Salvage Oligometastasectomy and Radiation Therapy in Recurrent Prostate Cancer (SOAR)

Histologically proven adenocarcinoma of the prostate.

Recurrent prostate carcinoma after definitive therapy for primary disease defined as:

• Post-prostatectomy (with/without adjuvant radiotherapy): Patients must have a detectable or rising PSA level that is > 0.05 ng/mL, with a second confirmatory level of > 0.05 ng/mL after a minimum of 1 week.
• Post radiotherapy/ablation (without radical prostatectomy): PSA rise >= 2ng/mL over nadir.

Subjects treated with prior definitive radiotherapy for prostate cancer who have positive molecular imaging (e.g., fluciclovine PET/CT scan or other per PI discretion) suggesting recurrent intraprostatic disease must undergo transrectal ultrasound (TRUS) biopsy less than or equal to one year before study enrollment:

• If the TRUS biopsy is negative, no additional treatment is required to the prostate in addition to that of scan positive sites.
• If the TRUS biopsy is positive, subject must undergo salvage prostatectomy or salvage radiotherapy to the primary site concurrently with the study treatment per the treatment protocol algorithm.
• NOTE: Biopsy is not required for prostate fossa recurrences after radical prostatectomy.

Oligometastatic disease defined as 10 or fewer metastatic lesions to lymph nodes and/or bones only.

For patients with oligometastatic disease involving lymph nodes, metastasis is confined to the pelvic or para-aortic (below IMA) regions on molecular imaging (e.g., fluciclovine PET/CT or PSMA PET/CT scan or other per PI discretion).

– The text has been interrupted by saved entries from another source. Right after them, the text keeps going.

(* ===== verification/Saga.v ===== *)
(** * Sagas (saga/saga-types.ts, saga/compensation-stack.ts, saga/saga-coordinator.ts)

    A saga runs its steps forward and, when one fails, compensates the completed
    ones in reverse order.  The step states of an instance are shared objects:
    the stack of completed steps holds references to them, here their indices in
    [instance.steps].  The handlers of the registry are arbitrary: the [k]-th
    execution gets the [k]-th answer. *)

From S2P Require Import Prelude JsMap JsString JsNum DomainTypes JsValue Domain Engine.
Open Scope Z_scope.

(** ** Data *)

Inductive SagaStepStatus : Type :=
| StepPending | StepRunning | StepCompleted | StepFailed | StepCompensating | StepCompensated.

Record SagaStepDefinition : Type := mkStepDef {
  sd_id : string;
  sd_name : string;
  forward : string;
  compensate : option string;
  sd_timeoutMs : Z;
}.

Record SagaStepState : Type := mkStepState {
  stepId : string;
  st_status : SagaStepStatus;
  st_attempt : Z;
  st_output : option jsrecord;
  st_error : option string;
  st_startedAt : option string;
  st_finishedAt : option string;
}.

Inductive SagaStatus : Type := SagaActive | SagaCompleted | SagaFailed | SagaCompensated.

Record SagaInstance : Type := mkSaga {
  sg_id : string;
  sg_runId : string;
  definitionId : string;
  steps : list SagaStepState;
  sg_status : SagaStatus;
  sg_createdAt : string;
  sg_updatedAt : string;
}.

Record SagaDefinition : Type := mkSagaDef {
  sdef_id : string;
  sdef_name : string;
  sdef_steps : list SagaStepDefinition;
}.

(** What [handler.execute] answers: a result or an exception. *)
Record HandlerResult : Type := mkHandlerResult { success : bool; hr_output : jsrecord }.

(** ** Field assignments *)

Definition set_step_status (x : SagaStepStatus) (s : SagaStepState) : SagaStepState :=
  mkStepState (stepId s) x (st_attempt s) (st_output s) (st_error s) (st_startedAt s) (st_finishedAt s).

Definition begin_step (at_ : string) (s : SagaStepState) : SagaStepState :=
  mkStepState (stepId s) StepRunning (st_attempt s + 1) (st_output s) (st_error s) (Some at_) (st_finishedAt s).

Definition fail_step (message : string) (s : SagaStepState) : SagaStepState :=
  mkStepState (stepId s) StepFailed (st_attempt s) (st_output s) (Some message) (st_startedAt s) (st_finishedAt s).

Definition complete_step (out : jsrecord) (at_ : string) (s : SagaStepState) : SagaStepState :=
  mkStepState (stepId s) StepCompleted (st_attempt s) (Some out) (st_error s) (st_startedAt s) (Some at_).

Definition set_steps (ss : list SagaStepState) (i : SagaInstance) : SagaInstance :=
  mkSaga (sg_id i) (sg_runId i) (definitionId i) ss (sg_status i) (sg_createdAt i) (sg_updatedAt i).

Definition set_saga_status (x : SagaStatus) (i : SagaInstance) : SagaInstance :=
  mkSaga (sg_id i) (sg_runId i) (definitionId i) (steps i) x (sg_createdAt i) (sg_updatedAt i).

Definition set_saga_updatedAt (at_ : string) (i : SagaInstance) : SagaInstance :=
  mkSaga (sg_id i) (sg_runId i) (definitionId i) (steps i) (sg_status i) (sg_createdAt i) at_.

(** ** The stack of completed steps

    [stack.push] keeps a step only when it is completed; [toCompensateOrder]
    reverses a copy. *)

Definition stack_push (ss : list SagaStepState) (i : nat) (stack : list nat) : list nat :=
  match ss !! i with
  | Some s => match st_status s with StepCompleted => stack ++ [i] | _ => stack end
  | None => stack
  end.
Definition stack_pop (stack : list nat) : option nat * list nat :=
  match rev stack with [] => (None, []) | x :: r => (Some x, rev r) end.
Definition stack_peek (stack : list nat) : option nat := last stack.
Definition stack_size (stack : list nat) : nat := length stack.
Definition toCompensateOrder (stack : list nat) : list nat := rev stack.

(** ** The coordinator *)

Section coordinator.
Variable registry : list string.
Variable execute : nat → string → HandlerContext → HandlerResult + JsError.
Variable clock : nat → string.
Variable uuid : nat → string.

Record SagaWorld : Type := mkSagaWorld {
  instances : jsmap string SagaInstance;
  definitions : jsmap string SagaDefinition;
  sw_ticks : nat;
  sw_uuids : nat;
  executions : list (string * string);
  compensation_errors : list string;
}.

Notation saga := (M JsError SagaWorld).

Definition saga_now : saga string := λ w,
  (Ok (clock (sw_ticks w)),
   mkSagaWorld (instances w) (definitions w) (S (sw_ticks w)) (sw_uuids w) (executions w) (compensation_errors w)).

All subjects must be surgical candidates if surgery is indicated per the treatment algorithm.

Eastern Cooperative Oncology Group (ECOG) performance status =< 2.

Use of condoms for male subjects who have not had surgical removal of their prostate and have a partner of child bearing potential beginning at the time of informed consent form (ICF) signature and lasting until at least 6 months after the last radiation treatment. Because of the potential side effect on spermatogenesis associated with radiation, female partners of childbearing potential must agree to use a highly effective contraceptive method during and for 6 months after completing treatment.

Recovery to baseline or =< grade 1 Common Terminology Criteria for Adverse Events (CTCAE) version (v)5 from toxicities related to any prior treatments, unless adverse event (AE)(s) are clinically non-significant and/or stable on supportive therapy as determined by the treating physician.

Able to provide informed consent and willing to sign an approved consent form that conforms to federal and institutional guidelines.

Known brain or visceral metastases other than lymph nodes as defined by CT, MRI, or othermolecular imaging (e.g., fluciclovine PET/CT or PSMA PET/CT scan or other per PI discretion).

Patients actively receiving hormone therapy for prostate cancer. Patients may have received hormone therapy perviously but must have documented non-castrate levels of testosterone (>50 ng/dL)

Prior or concurrent malignancy whose natural history or treatment, in the opinion of the enrolling investigator, may have the potential to interfere wih the safety or efficay assessment of the investigational treatment protocol of the study.

Use of finasteride within 30 days prior to initiation of therapy. Baseline PSA should not be obtained prior to 30 days after stopping finasteride.

Use of dutasteride within 90 days prior to initiation of therapy. Baseline PSA should not be obtained prior to 90 days after stopping dutasteride.

Use of any prohibited therapy.

Active, uncontrolled, significant intercurrent or recent illness including, but not limited to, the following conditions:

• Cardiovascular disorders:

  • Congestive heart failure New York Heart Association class 3 or 4, unstable angina pectoris, serious cardiac arrhythmias.
  • Uncontrolled hypertension defined as sustained blood pressure (BP) > 150 mmHg systolic or > 100 mmHg diastolic despite optimal antihypertensive treatment.
  • Stroke (including transient ischemic attack [TIA]), myocardial infarction (MI), or other ischemic event, or thromboembolic event (e.g., deep venous thrombosis, pulmonary embolism) within 6 months before first dose.

• Acute bacterial or fungal infection requiring intravenous antibiotics at the time of registration

• Chronic obstructive pulmonary disease exacerbation or other respiratory illness requiring hospitalization or precluding study therapy at the time of registration or within 30 days of registration.

• Hepatic insufficiency resulting in clinical jaundice and/or coagulation defects.